“The ninth wave is here”, and it will still be there at Christmas, projects Mircea Sofonea, lecturer in epidemiology and evolution of infectious diseases at the University of Montpellier. He explains how the BQ1.1 variant found loopholes to enter our organism. As for the consequences… If the infection remains benign for healthy people, what about the most fragile? What is the risk of long Covid? What pressure on the hospital system? The researcher advances some certainties and many doubts.
“This time, France is on the front line”. Epidemiologist Mircea Sofonea explains what to expect in the coming weeks with the rise of BQ1.1, the sub-variant of Omicron that breaks down new barriers in our immunity.
We will spend Christmas with the epidemic
It goes up, it goes up BQ1.1, the new sub-variant of Omicron. “At the end of October, it represented a third of Covid contaminations in France”, recalls Mircea Sofonea. He estimates that it is now one in two, and even “three quarters of contamination in Ile-de-France”.
More perhaps, given its “growth advantage”, of the order of + 100%, according to Mircea Sofonea. “The screening policy has not been updated, and the sequencing always gives late figures, and less precise because of the volume of samples studied”, recalls the scientist.
A certainty: “It is clear that it is a new wave which begins”, the ninth, announces the researcher, who explains that we will spend the Christmas holidays with.
Mutations that make us more vulnerable
“If we compare to the group of the BA5 variant, its ancestor, mutations have occurred in key places”, explains Mircea Sofonea. These amino acid changes are strategic, because they occur on sections hitherto recognized by antibodies. Immune escape is easier.
Consequence: “Vaccination and previous infections are less protective”. Like monoclonal antibodies, a treatment so far protective of infected patients.
The epidemic recovery figures reflect the situation: on November 23, according to the Covid Tracker site, the incidence rate, on the rise, was 331 per 100,000 inhabitants, the positivity rate, “very high and on the rise”, of 23.07%, and the R, the reproduction rate of the virus, of 1.09, still “moderate”, but also “on the rise”.
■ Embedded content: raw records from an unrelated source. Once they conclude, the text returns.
(* ===== verification/EncChain.v ===== *)
(** * x/encmempool: every reachable state

    The module as a state machine: the begin- and end-block handlers, the
    ingestion of the injected vote extensions and the seven messages are the steps
    ([step]); a message that fails is undone by the runtime; the other modules of
    the chain are one more step that respects the module's store and account
    ([outside]).  The theorems state what holds in every state reachable from an
    empty store.

    The sequence number and the epoch counter are assumed not to reach 2^64, at
    which the code wraps them. *)
From S2P Require Import Prelude Codec Bank Sha256 EncTypes StakeWeight Threshold CurveModel Dkg EncKeeper EncRegistry EncDkg EncAbci EncIngest EncMsg EncFrame EncInvariant EncBond EncEpoch EncBlock EncCommit EncUntouched EncReveal EncKeys EncModel.
From stdpp Require Import gmap strings list sorting.
From Stdlib Require Import ZArith Lia.

#[local] Set Default Goal Selector "!".
Open Scope Z_scope.

Module EncChain.
Import EncTypes EncKeeper EncRegistry EncDkg EncAbci EncIngest EncMsg EncFrame EncInvariant EncBond EncEpoch EncBlock EncCommit EncUntouched EncReveal EncKeys.

Section chain.
Context `{BankLaws B} `{EncJSON} `{!EncJSONLaws} `{AccAddr} `{CurveLaws} `{AesGcm} `{MathInt} `{SDKDenom} `{Ecdsa}
  `{EvmExec (World B)} `{!EvmLaws}.
Implicit Types w : World B.

(** A delivered message: its writes are kept when it succeeds. *)
Definition deliver {A : Type} (m : M (World B) A) w : World B :=
  match m w with (Ret _, w') => w' | _ => w end.

(** What an observer sees of a step: the begin block of a height, a submission whose
    ciphertext would be due at a height, or anything else. *)
Inductive label := Begin (height : Z) | Submit (due : Z) | Other.

Inductive step_at : label -> World B -> World B -> Prop :=
| step_begin k ctx cp w : step_at (Begin (u64 (BlockHeight ctx))) w (BeginBlock k ctx cp w)
| step_extensions ctx entries w : step_at Other w (ConsumeVoteExtensions ctx entries w)
| step_end k ctx cp bonded w : GetCurrentEpoch w + 1 < 2 ^ 64 -> step_at Other w (EndBlockDKG k ctx cp bonded w)
| step_params gov cp msg w : step_at Other w (deliver (UpdateParams gov cp msg) w)
| step_commit ctx msg w : step_at Other w (deliver (CommitTx ctx msg) w)
| step_reveal ctx msg w : is_u64 (rv_CommitHeight msg) -> step_at Other w (deliver (RevealTx ctx msg) w)
| step_submit k ctx cp chainID msg w :
    readU64 EncSeqKey w + 1 < 2 ^ 64 ->
    AccAddressFromBech32 (se_Submitter msg) <> Some (NewModuleAddress ModuleName) ->
    step_at (Submit (u64 (u64 (BlockHeight ctx) + DecryptDelay (GetParams w)))) w (deliver (SubmitEncrypted k ctx cp chainID msg) w)
| step_share ctx msg w : step_at Other w (deliver (SubmitDecryptionShare ctx msg) w)
| step_deal ctx msg w : step_at Other w (deliver (DkgDeal ctx msg) w)
| step_complaint ctx msg w : step_at Other w (deliver (DkgComplaint ctx msg) w)
| step_outside w w' : outside w w' -> step_at Other w w'.

Definition step w w' : Prop := exists l, step_at l w w'.

(** A store with parameters at most, and a consistent bank. *)
Definition start w : Prop := bank_valid (w_bank w) /\ forall k, key_in [1] k = false -> sget k w = None.

Definition reachable w : Prop := exists w0, start w0 /\ rtc step w0 w.

Record chain_inv w : Prop := {
  ch_good : good w;
  ch_commits : commit_inv w;
  ch_pending : pending_inv w;
  ch_keys : keys_inv w
}.

Lemma deliver_spec {A : Type} (m : M (World B) A) (P : World B -> Prop) w :
  P w -> (forall a w', m w = (Ret a, w') -> P w') -> P (deliver m w).
Proof. intros Hw Hm. unfold deliver. destruct (m w) as [[a|e|p] w'] eqn:E; [by eapply Hm|done..]. Qed.

Lemma chain_inv_frame ps w w' :
  frame ps w w' -> apart ps = true -> forallb (fun z => negb (Zmem z ps)) (commit_prefixes ++ [4; 26; 27]) = true ->
  chain_inv w -> chain_inv w'.
Proof.
  intros F Hp Hc [Hg Hci Hpe Hk]. rewrite forallb_app in Hc. apply andb_true_iff in Hc as [Hc Hkk].
  simpl in Hkk. bool_prop.
  split; [by eapply good_frame|by eapply commit_inv_frame|by eapply pending_frame|by eapply keys_inv_frame].
Qed.

Lemma deliver_framed {A : Type} ps (m : M (World B) A) w :
  framed ps m -> apart ps = true -> forallb (fun z => negb (Zmem z ps)) (commit_prefixes ++ [4; 26; 27]) = true ->
  chain_inv w -> chain_inv (deliver m w).
Proof. intros Hm Hp Hc Hi. apply deliver_spec; [done|]. intros a w' R. eapply chain_inv_frame; [by eapply Hm|done..]. Qed.

(** ** The initial state *)
Lemma start_inv w : start w -> chain_inv w.
Proof.
  intros [Hb Hs].
  assert (Hg : forall k v, key_in [1] k = false -> sget k w = Some v -> False) by (intros k v Hk; by rewrite Hs).
  assert (Hn : forall k, key_in [1] k = false -> readU64 k w = 0) by (intros k Hk; unfold readU64; by rewrite Hs).
  assert (He : enc_txs w = []).
  { apply elem_of_nil_inv. intros e. unfold enc_txs. rewrite elem_of_iter_json by done. unfold get_json.
    intros [t Ht]. by rewrite Hs in Ht. }
  assert (Hc : IterateCommits w = []).
  { apply elem_of_nil_inv. intros c. unfold IterateCommits. rewrite elem_of_iter_json by done. unfold get_json.
    intros [t Ht]. by rewrite Hs in Ht. }
  assert (Hf : forall e, ~ in_flight w e).
  { intros e. unfold in_flight, GetEncTx, get_json. by rewrite Hs. }
  split; [split; split|split| |].
  - intros t v E. by apply Hg in E.
  - intros e E. by apply Hf in E.
  - unfold tally. rewrite He, Hn by done. done.
  - unfold counts_ok, tally. rewrite He. unfold GetGlobalEncCount, GetSubmitterEncCount, getEpochEncCount. simpl.
    split_and!; intros; by rewrite Hn.
  - intros ep r _. unfold GetDkgRound, get_json. by rewrite Hs.
  - unfold GetActiveEpoch. by rewrite Hn.
  - intros e E. by apply Hf in E.
  - done.
  - intros e E. by apply Hf in E.
  - intros d. unfold escrowed, tally. rewrite He. simpl. by apply GetBalance_range.
  - intros t v E. by apply Hg in E.
  - unfold GetGlobalCommitCount, commit_total. by rewrite Hn, Hc.
  - intros s. unfold GetSubmitterCommitCount, commit_total_of. by rewrite Hn, Hc.
  - unfold commit_total. by rewrite Hc.
  - intros s. unfold commit_total_of. by rewrite Hc.
  - intros t v E. by apply Hg in E.
  - intros op key. unfold GetEncPubKey, GetEncKeyOwner, get_nonempty. by rewrite !Hs.
Qed.

(** ** The steps *)
Lemma submit_inv k ctx cp chainID msg w r w' :
  chain_inv w -> readU64 EncSeqKey w + 1 < 2 ^ 64 ->
  AccAddressFromBech32 (se_Submitter msg) <> Some (NewModuleAddress ModuleName) ->
  SubmitEncrypted k ctx cp chainID msg w = (Ret r, w') -> chain_inv w'.
Proof.
  intros [[Hi Hep Hs] Hc Hpe Hk] Hq Ha R.
  apply SubmitEncrypted_run in R as (epoch & e & Hadm & Hi' & Hs' & He & Ht & Hsub & _ & Hst & Hold & _); [|done..].
  assert (Hsf : sframe (29 :: 37 :: enc_prefixes) w w') by exact Hst.
  destruct (sframe_split _ _ _ Hsf) as (w1 & F & E).
  split; [split; [done| |done]|by eapply commit_inv_sframe|by eapply pending_sframe|eapply keys_inv_store; [exact E|by eapply keys_inv_frame]].
  assert (Huse : forall ep, usable ep w -> usable ep w').
  { intros ep. unfold usable, GetActiveKey, GetDkgRound, get_json. by rewrite !Hst by done. }
  split.
  - intros ep r0. unfold GetDkgRound, get_json, GetCurrentEpoch, readU64. rewrite !Hst by done. apply (ep_round w Hep).
  - unfold GetActiveEpoch, readU64. rewrite Hst by done. intros Hne. apply Huse, (ep_serving w Hep), Hne.
  - intros e0 He0 Hpos. destruct (Hold e0 He0) as [->|He1]; [|by apply Huse, (ep_in_flight w Hep)].
    rewrite (sub_epoch _ _ _ _ _ _ Hsub), (adm_epoch _ _ _ _ _ _ _ Hadm) in *.
    destruct (DkgEnabled _); [|lia]. apply Huse, (ep_serving w Hep). lia.
Qed.

Lemma BeginBlock_keys k ctx cp w : keys_inv w -> keys_inv (BeginBlock k ctx cp w).
Proof.
  intros Hi. destruct (sframe_split _ _ _ (sframe_BeginBlock k ctx cp w)) as (w1 & F & E).
  eapply keys_inv_store; [exact E|]. by eapply keys_inv_frame.
Qed.

Lemma step_inv w w' : chain_inv w -> step w w' -> chain_inv w'.
Proof.
  intros Hi [l Hst]. destruct Hst as [| | | | | | | | | |w w' Ho].
  - destruct Hi. split; [by apply BeginBlock_good|by apply BeginBlock_commits|by apply BeginBlock_pending|by apply BeginBlock_keys].
  - pose proof (frame_ConsumeVoteExtensions ctx entries w) as F. destruct Hi.
    split; [by eapply good_frame|by eapply commit_inv_frame|by eapply pending_frame|by apply ConsumeVoteExtensions_keys].
  - pose proof (frame_EndBlockDKG k ctx cp bonded w) as F. destruct Hi as [[Hen Hep Hs] Hc Hpe Hk].
    destruct (EndBlockDKG_inv k ctx cp bonded w (conj Hen Hep)) as [Hen' Hep']; [done|].
    split; [split; [done..|by eapply solvent_frame]|by eapply commit_inv_frame|by eapply pending_frame|by apply EndBlockDKG_keys].
  - by apply (deliver_framed [1]); [apply framed_UpdateParams|..].
  - apply deliver_spec; [done|]. intros r w' R. pose proof (framed_CommitTx _ _ _ _ _ R) as F. destruct Hi.
    split; [by eapply good_frame|by eapply CommitTx_inv|by eapply pending_frame|by eapply keys_inv_frame].
  - apply deliver_spec; [done|]. intros r w' R. pose proof (framed_RevealTx _ _ _ _ _ R) as F. destruct Hi.
    split; [by eapply good_frame|by eapply commit_inv_frame|by eapply RevealTx_pending|by eapply keys_inv_frame].
  - apply deliver_spec; [done|]. intros r w' R. by eapply submit_inv.
  - by apply (deliver_framed [7]); [apply framed_SubmitDecryptionShare|..].
  - by apply (deliver_framed [17]); [apply framed_DkgDeal|..].
  - by apply (deliver_framed [18]); [apply framed_DkgComplaint|..].
  - destruct Hi. split; [by eapply good_outside|by eapply commit_inv_store; [apply Ho|]| |by eapply keys_inv_store; [apply Ho|]].
    eapply (pending_sframe []); [apply sframe_store, Ho|done..].
Qed.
What impact on the long Covid?
“For the moment, nothing says that this virus is more virulent, we have no signal in this direction”, nevertheless insists Mircea Sofonea. But given the dynamics of the epidemic, “there will be more reinfections”, which always poses “the problem of people at risk of serious forms or in treatment failure”.
With underlying questions: “What will be the impact on sick leave? Will there be the same risk of having a long Covid? What will happen in the event of flu/Covid co-infection ?”
“The situation is not documented but not desirable,” said the researcher.
Is there a risk of hospital tensions?
With 19.2% of critical care beds occupied by Covid patients, Wednesday 23, the pressure on hospitals, which is still low, does not yet cause concern. “No, I don’t think there is a risk of asphyxiation”, confirms Mirécea Sofonea, who refuses however to projections: “There, we are in the fog because we are ahead in the progression of the varying, while the British were ahead for Omicron”.
“France is the country where hospitalizations are the most important”, and we are entering the epidemic of influenza and other respiratory pathologies… in a “global context which requires investment at all levels, from researchers, to the hospital, biologists…”
Many are overdue or in conflict with the health authorities. Researchers too: “I spend my time applying for funding, it’s time that I don’t spend on research”, underlines the Montpellier resident.